The bartender only shook his head, not even bothering to glance their way as he continued to shine the already spotless bar.

“Well, that escalated quickly.”

0-0-0-0-0

Blueblood lay staring at the velvet ceiling in his four poster bed, his almost comfy pillows still not offering the embrace he needed to sleep.

He was still very much buzzed, he could feel it. Although whether it had been from the cider he had quaffed too much of was questioned. He could still taste the gorgeous mare’s lips on his own, where his hoof once again touched. Filthy peasant lips had actually touched his pristine royal ones, but that wasn’t his main concern.

She had been into it.

She was into him.

Finally, somepony that showed him something that wasn’t a mockery of respect, but something genuine… even if he couldn’t quite identify what that genuine thing was.

Blueblood had felt it, even after they had awkwardly broken away and left in horrendously uncomfortable silence. But he still felt it, and he was positive from the last look she gave him that she had, too. It had been too long, too deep of a kiss to have been anything playful. The way she had leaned into him with everything she had, pulling him tighter in need as he gladly returned the favor…

It was keeping him awake.

And that was the last thing that Blueblood wanted.

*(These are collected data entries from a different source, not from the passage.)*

(* ===== verification/Spec.v ===== *)
(** * The contract of the Task Store and the refinement of [impl Tasks]

    The specification (section 4.2) describes the store by its
    observable contract: a collection of tasks in insertion order, found
    by id, with [add_task], [link_subtask], [add_subtask],
    [toggle_status] (gated by [all_subtasks_done], where an id that does
    not resolve is skipped) and [delete_task] (which also removes the id
    from every subtask list).  Section 9 adds that a map from ids to tasks
    is enough.  [astore] is that abstract store: the ids in insertion
    order and a [gmap] from ids to tasks; the [a_] operations follow the
    specification's words.

    [abs] maps a concrete store ([list Task], the [Vec] of [Tasks]) to an
    abstract one; its map answers what [get_from_id] answers, the first
    task with that id.  [a_step] is the contract as a labelled relation,
    a label naming the operation and the ids passed to it; [label_of]
    turns a command of the loop ([cmd] of [Store.v]) into that request.
    [step_refines] states that every labelled store step is the
    contract step of its request, with one exception.  The theorems
    state, operation by operation, whether the method of [impl Tasks]
    implements its contract:
    [add_task], [make_subtask] and [add_subtask] do; [mark_task_toggle]
    does whenever [check_if_subtasks_done] answers (it panics on a
    dangling subtask where the contract skips it); [remove_task] does
    exactly when no remaining task lists the deleted id. *)
From S2P Require Import Prelude Uuid Task Store.
From stdpp Require Import base list gmap strings.
(* ===== verification/Interact.v ===== *)
(** * The Interaction Layer and the Persistence Adapter: [main] and its
    helpers, [save] and [load]

    The functions of [src/src/main.rs] after [impl Tasks] run in an
    explicit [world]: the bytes left on stdin, the text written to
    stdout, the content of [tasks.json] ([None] when it does not exist),
    whether [File::create] succeeds, and the random draws [Uuid::new_v4]
    takes.  A computation of type [io A] maps a world to an [outcome] (a
    value, or the [panic] that aborted the process) and the world after
    it, so that what a run saved before a panic is still observable.

    [read_line] returns the bytes up to and including the next line feed,
    or [""] at end of input (Rust's [read_line] returning [Ok(0)]);
    [str::trim], [str::parse::<usize>] (64-bit [usize]) and the [Display]
    of a [usize] are written out.  [main]'s [loop] is [main_loop] with
    fuel: one unit per iteration.  [decode] and [script] read stdin as
    the sequence of store commands ([cmd]) the handlers ask for;
    [main_refines] shows that a run that quits saved the store that
    sequence of labelled store steps leads to. *)
From S2P Require Import Prelude Uuid Task Store Json Serde.
From stdpp Require Import base list strings relations.
From Stdlib Require Import ZArith Lia Ascii.
From Stdlib Require String.

Open Scope string_scope.

(** ** The world *)

Record world := mkWorld {
  w_stdin : string;
  w_stdout : string;
  w_file : option string;
  w_writable : bool;
  w_rng : nat -> list Z;
  w_draws : nat
}.
(** A match has the shape [data:image/<m>;base64,<d>], [m] non-empty
    without semicolon, [d] non-empty without line terminator. *)
Lemma match_data_uri_some s contentType base64Data :
  match_data_uri s = Some (contentType, base64Data) ->
  exists m,
    s = js "data:" ++ contentType ++ js ";base64," ++ base64Data /\
    contentType = js "image/" ++ m /\ m <> [] /\
    Forall (fun ch => ch <> 59%N) m /\
    base64Data <> [] /\
    Forall (fun ch => isLineTerminator ch = false) base64Data.
Proof.
  unfold match_data_uri.
  destruct (strip_prefix (js "data:image/") s) as [r|] eqn:Ep; [|discriminate].
  apply strip_prefix_some in Ep. subst s.
  destruct (span _ r) as [m r1] eqn:Es.
  destruct (span_spec _ _ Es) as (-> & Hm & _).
  destruct m as [|m0 m]; [discriminate|].
  destruct (strip_prefix (js ";base64,") r1) as [[|d0 d]|] eqn:Eb; try discriminate.
  apply strip_prefix_some in Eb. subst r1.
  destruct (forallb _ (d0 :: d)) eqn:Ef; [|discriminate].
  intros H; injection H as <- <-. exists (m0 :: m).
  split; [|split; [reflexivity|split; [discriminate|split; [|split; [discriminate|]]]]].
  - change (js "data:image/") with (js "data:" ++ js "image/").
    now rewrite <- !app_assoc.
  - eapply Forall_impl; [|exact Hm]. intros ch Hc E. subst ch. discriminate.
  - apply Forall_forall. intros ch Hin.
    rewrite forallb_forall in Ef. apply Ef in Hin. now apply negb_true_iff in Hin.
Qed.

(** *** A host to run the resolver on *)

(** The world counts the uploads; [atob] hands its argument back;
    uploads by reference are refused and the network is down; uploads of
    bytes are stored. *)
Definition demo_atob (s : jsstring) : result jsstring := Ok s.

Definition demo_upload_binary (contentType : jsstring) (buffer : list N)
  : M nat (option jsstring) :=
  fun w => (Ok (Some (js "assets/cover.png")), S w).

Definition demo_upload_url (url : jsstring) : M nat (option jsstring) :=
  fun w => (Throw (Error (js "not supported")), w).

Definition demo_fetch (url : jsstring) : M nat (Response nat) :=
  fun w => (Throw (Error (js "Failed to fetch")), w).

Definition demo_processProperties :=
  processProperties demo_atob demo_upload_binary demo_upload_url demo_fetch.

Once again, he found himself pacing.

Albeit, in slightly wobbly circles, but pacing nonetheless.

I can’t believe this. I cannot. Believe. This. That stupid, insipid mare, he thought venomously to himself. That inane WENCH has gone and done this to me – me, of all ponies!

He stomped hard at the heavily carpeted floor, hardly leaving a print. Blueblood only gritted his teeth, pacing again and again.

She had to have done this to me on purpose. Feminine wiles is what she’s using, some kind of mind trickery – something in the cider maybe, I don’t know!

Blueblood almost wanted to shout it, and would have if he hadn’t gone through all the trouble of sneaking back into the palace undetected.

He didn’t know.

He didn’t know how she was making him feel these… feelings. And he didn’t like it. Not one bit.

Blueblood collapsed onto his bed again, groaning into his pillow. The wretched mare was going to be the death of him.

She really is. That Trixie is going to be the death of me. Not that it wouldn’t be a bad way to go…

Blueblood swiftly pushed the thought from his mind, struggling to find sleep.

She’s going to be the death of me. Trixie is undoubtedly one of the most obnoxious, self-absorbed, crude, vapid shrews I have ever had the displeasure of meeting, he thought finally to himself, dragging the covers as tightly to himself as he could.



… Titans, I can’t wait to see her again.